Posted by: Paul B. | Sep 17, 2009 5:07:08 PM
I agree with Peter that fixing a race is difficult, and with Paul B. that it is simpler in F1 because there are fewer elements involved -- fewer cars, fewer laps, et cetera -- to be precisely manipulated.
Peter and I also differ with regard to "cheating" and "fixing," which I believe are two different things.
Paul B., several readers mentioned the bonus points for leading a lap in previous posts that I have had on the subject of team racing. I am foursquare against this practice.
Posted by: David Green | Sep 17, 2009 5:16:07 PM
Do away with the bonus points for a leading a lap and only reward the person leading the most.
Posted by: 68 camaro ss | Sep 17, 2009 6:55:31 PM
The story here is Renault's Nelson Angelo Piquet doing what we in NASCAR-land call "intentionally causing a caution". What we know is Piquet crashed in a dangerous part of the track to intentionally cause a caution.
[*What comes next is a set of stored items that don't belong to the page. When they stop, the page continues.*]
Lemma scan_once_string b d s r :
  text_ok s = true → scan_once b d (quote s ++ r) = Ok (JStr s, r).
Proof.
  intros Hs. unfold quote. cbn [app]. rewrite <-(assoc_L (++)). cbn [app].
  destruct d; cbn [scan_once]; (rewrite scan_word_none by done); cbn [after]; rewrite Z.eqb_refl;
    by rewrite scan_string_escape.
Qed.

Section OneLevel.
Context (b : bool) (d : nat) (indent : layout).
Hypothesis IH : ∀ level v r, dumpable d v → ends_number r →
  scan_once b d (print indent level v ++ r) = read_as b (has_const v) (v, r).

Lemma scan_once_list level l r :
  dumpable (S d) (JList l) →
  scan_once b (S d) (print indent level (JList l) ++ r) = read_as b (existsb has_const l) (JList l, r).
Proof.
  intros Hl. simpl in Hl. cbn [print]. unfold container.
  destruct l as [|v l]; [by destruct b|]. cbn [map].
  set (body := intersperse _ _). cbn [app scan_once]. rewrite scan_word_none by done.
  rewrite (after_ne 34), (after_ne 123) by done. cbn [after]. rewrite Z.eqb_refl.
  rewrite <-!(assoc_L (++)), skip_ws_ws by apply newline_ws. cbn [app].
  assert (∃ c t, body = c :: t ∧ starts_value c) as (c & t & Hb & Hc).
  { inversion Hl as [|? ? Hv ?]; subst. destruct (print_head indent (level + 1) d v Hv) as (c & t & E & Hc).
    subst body. rewrite E. destruct (map _ l); eexists _, _; (split; [reflexivity|done]). }
  apply starts_value_ws in Hc as (Hws & H93 & _).
  assert (skip_ws (body ++ newline indent level ++ 93 :: r) = body ++ newline indent level ++ 93 :: r) as ->.
  { rewrite Hb. by apply skip_ws_head. }
  rewrite Hb at 1. cbn [app]. rewrite after_ne by done.
  apply (scan_elements_printed indent (level + 1) (scan_once b d) d b (IH (level + 1)) _ [] (v :: l) r
           (newline indent level)); [done|done| | |].
  - apply le_S. rewrite !length_app. assert (length (v :: l) <= length body)%nat; [|lia].
    subst body. rewrite <-(length_map (print indent (level + 1))) at 1. apply intersperse_length.
    apply (proj2 (List.Forall_map (print indent (level + 1)) (λ x, x ≠ []) (v :: l))).
    eapply Forall_impl; [|exact Hl]. intros x Hx.
    by destruct (print_head indent (level + 1) d x Hx) as (? & ? & -> & _).
  - apply newline_ws.
  - by apply newline_ends.
Qed.

Lemma scan_once_object level fields r :
  dumpable (S d) (JObj fields) →
  scan_once b (S d) (print indent level (JObj fields) ++ r)
  = read_as b (existsb (λ '(_, x), has_const x) fields) (JObj fields, r).
Proof.
  intros Hl. simpl in Hl. destruct Hl as [Hd Hl]. cbn [print]. unfold container.
  change (map _ fields) with (map (member indent (level + 1)) fields).
  destruct fields as [|f l]; [by destruct b|]. cbn [map].
  set (body := intersperse _ _). cbn [app scan_once]. rewrite scan_word_none by done.
  rewrite (after_ne 34) by done. cbn [after]. rewrite Z.eqb_refl.
  rewrite <-!(assoc_L (++)), skip_ws_ws by apply newline_ws. cbn [app].
  assert (∃ t, body = 34 :: t) as (t & Hb).
  { subst body. destruct f as [k x]. by destruct (map _ l); eexists. }
  assert (skip_ws (body ++ newline indent level ++ 125 :: r) = body ++ newline indent level ++ 125 :: r) as ->.
  { rewrite Hb. by apply skip_ws_head. }
  rewrite Hb at 1. cbn [app]. rewrite after_ne by done.
  apply (scan_members_printed indent (level + 1) (scan_once b d) d b (IH (level + 1)) _ [] (f :: l) r
           (newline indent level)); [done|done|done| | |].
  - apply le_S. rewrite !length_app. assert (length (f :: l) <= length body)%nat; [|lia].
    subst body. rewrite <-(length_map (member indent (level + 1))) at 1. apply intersperse_length.
    apply (proj2 (List.Forall_map (member indent (level + 1)) (λ x, x ≠ []) (f :: l))).
    apply Forall_true. by intros [k x].
  - apply newline_ws.
  - by apply newline_ends.
Qed.
End OneLevel.

(** A constant is a word. *)
Lemma scan_once_const b d f r :
  is_const f = true →
  scan_once b d (float_repr f ++ r) = read_as b true (JNum (NFloat f), r).
Proof. destruct f as [|[]| |]; try done; intros _; by destruct d, b. Qed.

(** Reading a printed value. *)
Lemma scan_once_print b d indent level v r :
  dumpable d v → ends_number r →
  scan_once b d (print indent level v ++ r) = read_as b (has_const v) (v, r).
Proof.
  revert level v r. induction d as [|d IH]; intros level v r Hv Hr;
    (destruct v as [|[|]|[z|f]|s|l|fields];
     [by destruct b|by destruct b|by destruct b| | | | |]);
    cbn [has_const print num_text].
  1, 6: rewrite scan_once_number by done; by destruct b.
  1, 5: simpl in Hv; rewrite Hv; by apply scan_once_const.
  1, 4: rewrite scan_once_string by done; by destruct b.
  1, 2: done.
  - by apply scan_once_list.
  - by apply scan_once_object.
Qed.

(** ** What is printed is ASCII *)

Definition ascii (s : pystr) : Prop := Forall (λ c, 0 <= c < 128) s.

Lemma ascii_encode_id s : ascii s → utf8_encode s = Ok s.
Proof.
  intros Hs. apply ascii_utf8. apply forallb_forall. intros c Hc.
  apply List.Forall_forall with (x := c) in Hs; [|done]. apply andb_true_iff. split; lia.
Qed.

Lemma ascii_app a b : ascii (a ++ b) ↔ ascii a ∧ ascii b.
Proof. apply Forall_app. Qed.

Lemma unicode_escape_ascii c : 0 <= c < 0x10000 → ascii (unicode_escape c).
Proof.
  intros Hc. assert (∀ n, 0 <= n < 16 → 0 <= hex_digit n < 128) as Hh.
  { intros n Hn. unfold hex_digit. destruct (n <? 10); lia. }
  unfold unicode_escape. repeat constructor; try lia; apply Hh; Z.div_mod_to_equations; lia.
Qed.

Lemma quote_ascii s : text_ok s = true → ascii (quote s).
Proof.
  intros Hs. unfold text_ok in Hs. apply andb_true_iff in Hs as [Hs _]. unfold quote, escape.
  constructor; [lia|]. apply ascii_app. split; [|by repeat constructor].
  induction s as [|c s IH]; [constructor|]. cbn in Hs. apply andb_true_iff in Hs as [Hc Hs].
  cbn. apply ascii_app. split; [|auto]. zbool. unfold escape_char.
  repeat case_if; try (by repeat constructor); zbool.
  - repeat constructor; lia.
  - apply unicode_escape_ascii; lia.
  - apply ascii_app. split; apply unicode_escape_ascii; Z.div_mod_to_equations; lia.
Qed.

Lemma intersperse_ascii sep l : ascii sep → Forall ascii l → ascii (intersperse sep l).
Proof.
  intros Hsep. induction 1 as [|x l Hx Hl IH]; [constructor|]. destruct l as [|y l]; [done|].
  cbn [intersperse]. rewrite !ascii_app. auto.
Qed.

Lemma newline_ascii indent level : ascii (newline indent level).
Proof.
  destruct indent as [|n|]; [constructor| |constructor]. constructor; [lia|].
  apply Forall_replicate. lia.
Qed.

Lemma container_ascii indent level a b items :
  0 <= a < 128 → 0 <= b < 128 → Forall ascii items → ascii (container indent level a b items).
Proof.
  intros Ha Hb Hi. unfold container. destruct items as [|x l].
  { do 2 (constructor; [done|]). constructor. }
  constructor; [done|]. rewrite !ascii_app. split_and!; auto using newline_ascii.
  - apply intersperse_ascii; [|done]. unfold separator.
    destruct indent; [by repeat constructor| |by repeat constructor]. constructor; [lia|apply newline_ascii].
  - by constructor.
Qed.

Lemma print_ascii indent d level v : json_ok d v → ascii (print indent level v).
Proof.
  assert (∀ z, ascii (str_of_int z)) as Hint.
  { intros z. destruct (str_of_int_digits z) as (c & l & -> & Hd & _). apply ascii_app.
    split; [destruct (z <? 0); by repeat constructor|]. apply List.Forall_forall. intros x Hx.
    eapply forallb_forall in Hd; [|exact Hx]. unfold is_digit in Hd. zbool. lia. }
  revert level v. induction d as [|d IH]; intros level v Hv;
    destruct v as [|[|]|[z|f]|s|l|fields]; try done; cbn [print num_text]; auto using quote_ascii;
    try (by repeat constructor).
  - apply container_ascii; [lia..|]. apply (proj2 (List.Forall_map _ ascii l)).
    eapply Forall_impl; [|exact Hv]. auto.
  - apply container_ascii; [lia..|]. apply (proj2 (List.Forall_map _ ascii fields)).
    destruct Hv as [_ Hv]. eapply Forall_impl; [|exact Hv]. intros [k x] [Hk Hx].
    rewrite !ascii_app. split_and!; [by apply quote_ascii| |by apply IH].
    destruct indent; by repeat constructor.
Qed.

Lemma existsb_permutation {A} (f : A → bool) l l' : l ≡ₚ l' → existsb f l = existsb f l'.
Proof.
  induction 1 as [|x l l' _ IH|x y l|l1 l2 l3 _ IH1 _ IH2]; simpl; [done|by rewrite IH| |congruence].
  by destruct (f x), (f y).
Qed.

Lemma dumpable_sort_keys d v :
  dumpable d v → dumpable d (sort_keys v) ∧ has_const (sort_keys v) = has_const v.
Proof.
  revert v. induction d as [|d IH]; intros [|b|n|s|l|fields] Hv; simpl in *; try done.
  - split.
    + apply (proj2 (List.Forall_map sort_keys (dumpable d) l)). eapply Forall_impl; [|exact Hv].
      intros x Hx. by apply IH.
    + induction Hv as [|x l Hx Hl IHl]; [done|]. simpl. by rewrite (proj2 (IH x Hx)), IHl.
  - destruct Hv as [Hd Hl]. split.
    + rewrite !sort_by_permutation. split.
      * assert ((map (λ '(k, x), (k, sort_keys x)) fields).*1 = fields.*1) as ->; [|done].
        clear. induction fields as [|[k x] l IH]; [done|]. cbn. f_equal. exact IH.
      * apply (proj2 (List.Forall_map (λ '(k, x), (k, sort_keys x)) _ fields)).
        eapply Forall_impl; [|exact Hl]. intros [k x] [Hk Hx]. split; [done|by apply IH].
    + rewrite (existsb_permutation _ _ _ (sort_by_permutation _ _)). clear Hd.
      induction Hl as [|[k x] l [_ Hx] Hl IHl]; [done|]. simpl. by rewrite (proj2 (IH x Hx)), IHl.
Qed.

(** Values without floats are dumpable, and have no constants. *)
Lemma json_ok_dumpable d v : json_ok d v → dumpable d v ∧ has_const v = false.
Proof.
  revert v. induction d as [|d IH]; intros [|b|[z|f]|s|l|fields] Hv; simpl in *; try done.
  - induction Hv as [|x l Hx Hl IHl]; [done|]. destruct IHl as [IH1 IH2]. destruct (IH x Hx) as [H1 H2].
    simpl. rewrite H2, IH2. split; [by constructor|done].
  - destruct Hv as [Hd Hl]. assert (Forall (λ '(k, x), text_ok k = true ∧ dumpable d x) fields ∧
      existsb (λ '(_, x), has_const x) fields = false) as [H1 H2]; [|done].
    clear Hd. induction Hl as [|[k x] l [Hk Hx] Hl IHl]; [done|]. destruct IHl as [IH1 IH2].
    destruct (IH x Hx) as [H1 H2]. simpl. rewrite H2, IH2. split; [by constructor|done].
Qed.

Lemma loads_printed constants depth indent (sorted : bool) v :
  dumpable depth v →
  json_loads constants depth (json_dumps indent sorted v)
  = read_as constants (has_const v) (if sorted then sort_keys v else v).
Proof.
  intros Hv. unfold json_dumps. set (u := if sorted then sort_keys v else v).
  assert (dumpable depth u ∧ has_const u = has_const v) as [Hu <-]
    by (subst u; destruct sorted; [by apply dumpable_sort_keys|done]).
  clearbody u. clear Hv. destruct (print_head indent 0 depth u Hu) as (c & t & E & Hc).
  pose proof (scan_once_print constants depth indent 0 u [] Hu I) as Hs.
  rewrite app_nil_r, E in Hs. rewrite E. unfold json_loads.
  assert (c ≠ 0xFEFF) as Hbom.
  { unfold starts_value, is_digit in Hc. rewrite andb_true_iff, !Z.leb_le in Hc. lia. }
  apply starts_value_ws in Hc as (Hws & _). cbn [starts_with].
  rewrite (proj2 (Z.eqb_neq 0xFEFF c)) by done. cbn [andb]. rewrite skip_ws_head, Hs by done.
  unfold read_as. by destruct (negb constants && has_const u).
Qed.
The way the strategy was planned was with Alonso starting near the back (those who start 1st to 10th must race with fuel loads from the third session in qualifying and are imounded; those 11th and back can start with any fuel and setup). When Alonso stopped, and the others still not pitted, the call was made for Piquet to crash in the dangerous part of the track, call the caution, and have everyone else pit. Wasn't Dale Jr punished 25 points for doing a similar thing in Bristol when his car wasn't running well -- spin out to cause a caution?